== EXERCISE REQUIREMENTS ==
If a line in the records below contains "progress", copy that line.

== Dataset entries ==

(** The block of the two title rules, taken in full mode. *)
Lemma title_step (d : list (string * pyval)) (errors' : list string) :
  (t <- get "title" PNone (PDict d) ;;
   if negb (truthy t) then Ok ([] ++ ["Title is required"])
   else
     t' <- get "title" (PStr "") (PDict d) ;;
     n <- len t' ;;
     if Nat.ltb 200 n then
       Ok ([] ++ ["Title must be less than 200 characters"])
     else Ok []) = Ok errors' ->
  errors' = title_required d ++ title_length d.
Proof.
  unfold title_required, title_length, field. cbn [get bind].
  destruct (assoc "title" d) as [t |].
  - destruct (truthy t) eqn:Ht; cbn [negb].
    + unfold longer_than. destruct (len t) as [n |]; cbn [bind];
        [| discriminate].
      destruct (Nat.ltb 200 n); intros H; inversion H; reflexivity.
    + rewrite (longer_than_falsy 200 t Ht).
      intros H; inversion H; reflexivity.
  - cbn [truthy negb longer_than len]. intros H; inversion H; reflexivity.
Qed.

(** In full mode the list that [validate_task_data] returns is the
    list of the violated rules. *)
Lemma validate_task_data_full (d : list (string * pyval)) (errs : list string) :
  validate_task_data (PDict d) false = Ok errs -> errs = violations d.
Proof.
  unfold validate_task_data. cbn [negb]. intros H.
  apply bind_Ok_inv in H. destruct H as (e1 & H1 & H).
  apply bind_Ok_inv in H. destruct H as (e2 & H2 & H).
  apply bind_Ok_inv in H. destruct H as (e3 & H3 & H).
  apply bind_Ok_inv in H. destruct H as (e4 & H4 & H).
  inversion H; subst errs; clear H.
  apply title_step in H1. apply member_step in H2. apply member_step in H3.
  apply description_step in H4. subst.
  unfold violations, status_member, priority_member.
  now rewrite <- !app_assoc.
Qed.

(** With text fields as the data model has them, it returns. *)
Lemma validate_task_data_total (d : list (string * pyval)) :
  text_or_none (field "title" d) = true ->
  text_or_none (field "description" d) = true ->
  validate_task_data (PDict d) false = Ok (violations d).
Proof.
  intros Ht Hd.
  destruct (validate_task_data (PDict d) false) as [errs | x] eqn:Hv.
  - now rewrite (validate_task_data_full d errs Hv).
  - exfalso. revert Ht Hd Hv.
    unfold validate_task_data, text_or_none, field.
    cbn [get contains getitem bind negb].
    destruct (assoc "title" d) as [[| ? | ? | ti | ? | ?] |];
      intros Ht; try discriminate; clear Ht;
      (destruct (assoc "description" d) as [[| ? | ? | de | ? | ?] |];
       intros Hd; try discriminate; clear Hd);
      cbn [truthy negb bind len];
      repeat match goal with
             | |- context [match assoc ?k d with _ => _ end] =>
                 destruct (assoc k d)
             | |- context [if ?b then _ else _] => destruct b
             | _ => progress cbn [bind]
             end;
      discriminate.
Qed.

(** The same for [Task.validate]. *)
Lemma validate_full (t : Task) (errs : list string) :
  validate t = Ok errs -> errs = task_violations t.
Proof.
  unfold validate, task_violations.
  destruct t as [ti de st pr i ca].
  cbn [Models.title Models.description]. intros H.
  apply bind_Ok_inv in H. destruct H as (e1 & H1 & H).
  apply bind_Ok_inv in H. destruct H as (e2 & H2 & H).
  inversion H; subst errs; clear H.
  assert (E1 : e1 = (if truthy ti then [] else ["Title is required"]) ++
                    (if longer_than 200 ti
                     then ["Title must be less than 200 characters"] else [])).
  { destruct (truthy ti) eqn:Ht; cbn [negb] in H1.
    - unfold longer_than. destruct (len ti) as [n |]; cbn [bind] in H1;
        [| discriminate].
      destruct (Nat.ltb 200 n); inversion H1; reflexivity.
    - rewrite (longer_than_falsy 200 ti Ht). inversion H1; reflexivity. }
  assert (E2 : e2 = e1 ++
                    (if longer_than 1000 de
                     then ["Description must be less than 1000 characters"]
                     else [])).
  { unfold longer_than.
    destruct de; cbn [len bind] in *; try discriminate;
      repeat match type of H2 with
             | context [Nat.ltb ?a ?b] => destruct (Nat.ltb a b)
             end;
      inversion H2; now rewrite ?app_nil_r. }
  subst. now rewrite <- !app_assoc.
Qed.

(** C7 -- validation aggregates: the rules are evaluated one by one,
    none hides another: for every field map the list returned is the
    list of the violated rules, one message per rule, in the order
    title, status, priority, description (and it is returned whenever
    title and description are text or absent); the same holds for
    [Task.validate].  In particular, creating a task with an empty
    title and a description of 1001 characters fails with the
    validation error that lists both the title-required and the
    description-length violations, and the store is not touched. *)
Theorem validation_reports_every_violation :
  (forall d errs,
     validate_task_data (PDict d) false = Ok errs -> errs = violations d) /\
  (forall d,
     text_or_none (field "title" d) = true ->
     text_or_none (field "description" d) = true ->
     validate_task_data (PDict d) false = Ok (violations d)) /\
  (forall t errs, validate t = Ok errs -> errs = task_violations t) /\
  (forall d errs,
     validate_task_data (PDict d) false = Ok errs ->
     truthy (field "title" d) = false ->
     longer_than 1000 (field "description" d) = true ->
     In "Title is required" errs /\
     In "Description must be less than 1000 characters" errs) /\
  (forall (S : Type) (storage : Storage S) (e : entropy) (st : S),
     TaskManager.create_task e (PStr "") (PStr (repeat_char "x" 1001))
       (PStr "pending") (PStr "medium") st =
     (Err (ValueError (Msg
        "Validation error: Title is required; Description must be less than 1000 characters")),
      st)).
Proof.
  split; [exact validate_task_data_full |].
  split; [exact validate_task_data_total |].
  split; [exact validate_full |].
  split.
  - intros d errs Hv Ht Hd.
    rewrite (validate_task_data_full d errs Hv).
    unfold violations, title_required, description_length.
    rewrite Ht, Hd. split.
    + apply in_or_app. left. now left.
    + do 4 (apply in_or_app; right). now left.
  - intros S storage e st. vm_compute. reflexivity.
Qed.

Lemma validation_reports_every_violation_witness :
  validate_task_data
    (PDict [("title", PStr ""); ("status", PStr "done")]) false =
  Ok ["Title is required";
      "Invalid status. Must be: pending, in-progress, or completed"].
Proof.
  apply (proj1 (proj2 validation_reports_every_violation)); reflexivity.
Defined.

(** In partial mode the list holds the violations of the status,
    priority and description rules, and of no title rule. *)
Lemma validate_task_data_partial (d : list (string * pyval))
  (errs : list string) :
  validate_task_data (PDict d) true = Ok errs ->
  errs = status_member d ++ priority_member d ++ description_length d.
Proof.
  unfold validate_task_data. cbn [negb bind]. intros H.
  apply bind_Ok_inv in H. destruct H as (e2 & H2 & H).
  apply bind_Ok_inv in H. destruct H as (e3 & H3 & H).
  apply bind_Ok_inv in H. destruct H as (e4 & H4 & H).
  inversion H; subst errs; clear H.
  apply member_step in H2. apply member_step in H3.
  apply description_step in H4. subst.
  unfold status_member, priority_member. cbn [app].
  now rewrite <- !app_assoc.
Qed.

(** C2 -- the partial mode of [validate_task_data] skips the title-length
    rule together with the title-required rule: a title of 201
    characters passes partial validation, while full validation reports
    it, and a description of 1001 characters is reported in both modes;
    for every field map the partial list holds no title message. *)
Theorem partial_mode_skips_title_length :
  validate_task_data (PDict [("title", PStr (repeat_char "x" 201))]) true
    = Ok [] /\
  validate_task_data (PDict [("title", PStr (repeat_char "x" 201))]) false
    = Ok ["Title must be less than 200 characters"] /\
  validate_task_data
    (PDict [("description", PStr (repeat_char "x" 1001))]) true
    = Ok ["Description must be less than 1000 characters"] /\
  (forall d errs,
     validate_task_data (PDict d) true = Ok errs ->
     errs = status_member d ++ priority_member d ++ description_length d).
Proof.
  repeat split; try (vm_compute; reflexivity).
  exact validate_task_data_partial.
Qed.

End ValidationFacts.

(* ================================================================== *)
(** * The store of [session1_model2]                                    *)
(* ================================================================== *)

Section Session1Facts.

== ANSWER BELOW ==
             | _ => progress cbn [bind]
      "Invalid status. Must be: pending, in-progress, or completed"].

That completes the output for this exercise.